Come è stato condotto lo studio
- 525 pazienti sono stati inclusi nello studio.
- 426 di questi hanno avuto esami ecocardiografici (una tecnica che usa ultrasuoni per vedere il cuore) chiari e utilizzabili.
- Tra questi, 220 pazienti hanno ricevuto ivabradina e 206 un placebo (una sostanza senza principio attivo).
- Gli esami sono stati fatti all'inizio dello studio, dopo 3 mesi e dopo 12 mesi.
I risultati principali
- Il gruppo che ha preso ivabradina ha mostrato una riduzione del volume tele sistolico del ventricolo sinistro. Questo significa che, alla fine della contrazione del cuore, la quantità di sangue rimasta nel ventricolo è diminuita, segno di una migliore funzione.
- Nel gruppo placebo, invece, questo volume è aumentato leggermente.
- La frazione di eiezione ventricolare sinistra, cioè la percentuale di sangue che il ventricolo riesce a spingere fuori ad ogni battito, è migliorata nel gruppo ivabradina.

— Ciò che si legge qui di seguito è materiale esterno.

Lemma utf8_next_decode bytes c rest :
  utf8_next bytes = Some (c, rest) -> is_scalar c /\ bytes = encode_utf8 c ++ rest.
Proof.
  intros H. assert (is_scalar c) as Hc.
  { apply utf8_next_inv in H
      as [(? & _)|[(q & r & ? & ? & _ & ->)|[(a & b & r & Hok & ? & _ & ->)
         |(a & b & d & r & Hok & ? & ? & _ & ->)]]]; unfold is_scalar, three_ok, four_ok in *; lia. }
  split; [done|]. rewrite encode_utf8_eq by done. apply utf8_next_inv in H
      as [(? & ->)|[(q & r & ? & ? & -> & ->)|[(a & b & r & Hok & ? & -> & ->)
         |(a & b & d & r & Hok & ? & ? & -> & ->)]]].
  - by rewrite (proj2 (N.ltb_lt c 128)).
  - rewrite (proj2 (N.ltb_ge _ 128)), (proj2 (N.ltb_lt _ 2048)) by lia. simpl.
    repeat f_equal; div_mod.
  - unfold three_ok in Hok.
    rewrite (proj2 (N.ltb_ge _ 128)), (proj2 (N.ltb_ge _ 2048)), (proj2 (N.ltb_lt _ 65536)) by lia.
    simpl. repeat f_equal; div_mod.
  - unfold four_ok in Hok.
    rewrite (proj2 (N.ltb_ge _ 128)), (proj2 (N.ltb_ge _ 2048)), (proj2 (N.ltb_ge _ 65536)) by lia.
    simpl. repeat f_equal; div_mod.
Qed.

Lemma encode_utf8_length c : is_scalar c -> length (encode_utf8 c) = len_utf8 c.
Proof. intros Hc. unfold encode_utf8, len_utf8. by repeat case_match. Qed.

Lemma len_utf8_pos c : (0 < len_utf8 c)%nat.
Proof. unfold len_utf8. repeat case_match; lia. Qed.

Lemma encode_utf8_bytes c : is_scalar c -> Forall is_byte (encode_utf8 c).
Proof.
  intros Hc. rewrite encode_utf8_eq by done. unfold is_scalar in Hc. unfold is_byte, U8_MODULUS.
  repeat case_match; bools; repeat constructor; div_mod.
Qed.

Lemma encode_utf8_ascii c : is_ascii c = true -> encode_utf8 c = [c].
Proof. unfold is_ascii, encode_utf8. by intros ->. Qed.

Lemma encode_utf8_cons c : is_scalar c ->
  exists b t, encode_utf8 c = b :: t /\ is_continuation_byte b = false /\ (is_ascii b = is_ascii c).
Proof.
  intros Hc. rewrite encode_utf8_eq by done. unfold is_scalar in Hc.
  unfold is_continuation_byte, is_ascii. repeat case_match; bools; eexists _, _; (split; [done|]).
  - rewrite (proj2 (N.leb_gt 128 c)), (proj2 (N.ltb_lt c 128)) by lia. done.
  - rewrite (proj2 (N.ltb_ge _ 192)), (proj2 (N.ltb_ge _ 128)), andb_false_r by div_mod. done.
  - rewrite (proj2 (N.ltb_ge _ 192)), (proj2 (N.ltb_ge _ 128)), andb_false_r by div_mod. done.
  - rewrite (proj2 (N.ltb_ge _ 192)), (proj2 (N.ltb_ge _ 128)), andb_false_r by div_mod. done.
Qed.

Lemma ascii_scalar c : is_ascii c = true -> is_scalar c.
Proof. unfold is_ascii, is_scalar. intros H. bools. lia. Qed.

(** ** Texts *)

Lemma utf8_bytes_app t u : utf8_bytes (t ++ u) = utf8_bytes t ++ utf8_bytes u.
Proof. apply bind_app. Qed.

Lemma utf8_bytes_cons c t : utf8_bytes (c :: t) = encode_utf8 c ++ utf8_bytes t.
Proof. done. Qed.

Lemma utf8_bytes_bytes t : Forall is_scalar t -> Forall is_byte (utf8_bytes t).
Proof.
  induction 1 as [|c t Hc _ IH]; [constructor|]. rewrite utf8_bytes_cons.
  apply Forall_app. split; [by apply encode_utf8_bytes|done].
Qed.

Lemma utf8_bytes_ascii t : forallb is_ascii t = true -> utf8_bytes t = t.
Proof.
  induction t as [|c t IH]; [done|]. cbn [forallb]. intros H. bools.
  by rewrite utf8_bytes_cons, encode_utf8_ascii, IH.
Qed.

Lemma from_utf8_loop_fuel f1 f2 bytes :
  (length bytes <= f1)%nat -> (length bytes <= f2)%nat ->
  from_utf8_loop f1 bytes = from_utf8_loop f2 bytes.
Proof.
  revert f2 bytes. induction f1 as [|f1 IH]; intros f2 [|b bytes] H1 H2; simpl in H1, H2; try lia.
  - by destruct f2.
  - by destruct f2.
  - destruct f2 as [|f2]; [lia|]. cbn [from_utf8_loop].
    destruct (utf8_next (b :: bytes)) as [[c rest]|] eqn:E; [|done]. simpl. f_equal.
    apply utf8_next_decode in E as [Hc E]. apply (f_equal length) in E.
    rewrite length_app, encode_utf8_length in E by done. pose proof (len_utf8_pos c). simpl in E.
    apply IH; lia.
Qed.

Lemma from_utf8_eq bytes :
  bytes <> [] ->
  from_utf8 bytes = '(c, rest) ← utf8_next bytes; cons c <$> from_utf8 rest.
Proof.
  intros Hne. unfold from_utf8 at 1. destruct bytes as [|b bytes]; [done|].
  cbn [length from_utf8_loop]. destruct (utf8_next (b :: bytes)) as [[c rest]|] eqn:E; [|done].
  simpl. f_equal. apply utf8_next_decode in E as [Hc E]. apply (f_equal length) in E.
  rewrite length_app, encode_utf8_length in E by done. pose proof (len_utf8_pos c). simpl in E.
  apply from_utf8_loop_fuel; lia.
Qed.

(** [from_utf8] reads back what [encode_utf8] wrote. *)
Lemma from_utf8_bytes t : Forall is_scalar t -> from_utf8 (utf8_bytes t) = Some t.
Proof.
  induction 1 as [|c t Hc _ IH]; [done|]. rewrite utf8_bytes_cons, from_utf8_eq.
  - rewrite utf8_next_encode by done. simpl. by rewrite IH.
  - destruct (encode_utf8_cons c Hc) as (b & u & -> & _). done.
Qed.

(** It accepts nothing else. *)
Lemma from_utf8_Some bytes t :
  from_utf8 bytes = Some t -> Forall is_scalar t /\ bytes = utf8_bytes t.
Proof.
  revert bytes. induction t as [|c t IH]; intros [|b bytes] H; [done| |done|];
    rewrite from_utf8_eq in H by done;
    destruct (utf8_next (b :: bytes)) as [[c' rest]|] eqn:E; [|done| |done];
    apply fmap_Some in H as (t' & Ht & [=]).
  subst. destruct (IH rest Ht) as [Hs ->]. apply utf8_next_decode in E as [Hc ->].
  split; [by constructor|done].
Qed.

Lemma from_utf8_ascii bytes : forallb is_ascii bytes = true -> from_utf8 bytes = Some bytes.
Proof.
  intros H. rewrite <- (utf8_bytes_ascii bytes) at 1 by done. apply from_utf8_bytes.
  apply Forall_forall. intros c Hc. apply ascii_scalar.
  rewrite forallb_forall in H. apply H. by apply list_elem_of_In.
Qed.

Lemma utf8_bytes_length_le t : Forall is_scalar t -> (length t <= length (utf8_bytes t))%nat.
Proof.
  induction 1 as [|c t Hc _ IH]; [done|]. rewrite utf8_bytes_cons, length_app, encode_utf8_length by done.
  pose proof (len_utf8_pos c). simpl. lia.
Qed.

- Nel gruppo placebo, invece, questa capacità è rimasta praticamente invariata.
In conclusione
Il trattamento con ivabradina ha portato a un miglioramento della funzione del ventricolo sinistro, riducendo la quantità di sangue che resta nel cuore dopo la contrazione e aumentando la capacità del cuore di pompare efficacemente. Questi cambiamenti possono essere importanti per la salute del cuore nel tempo.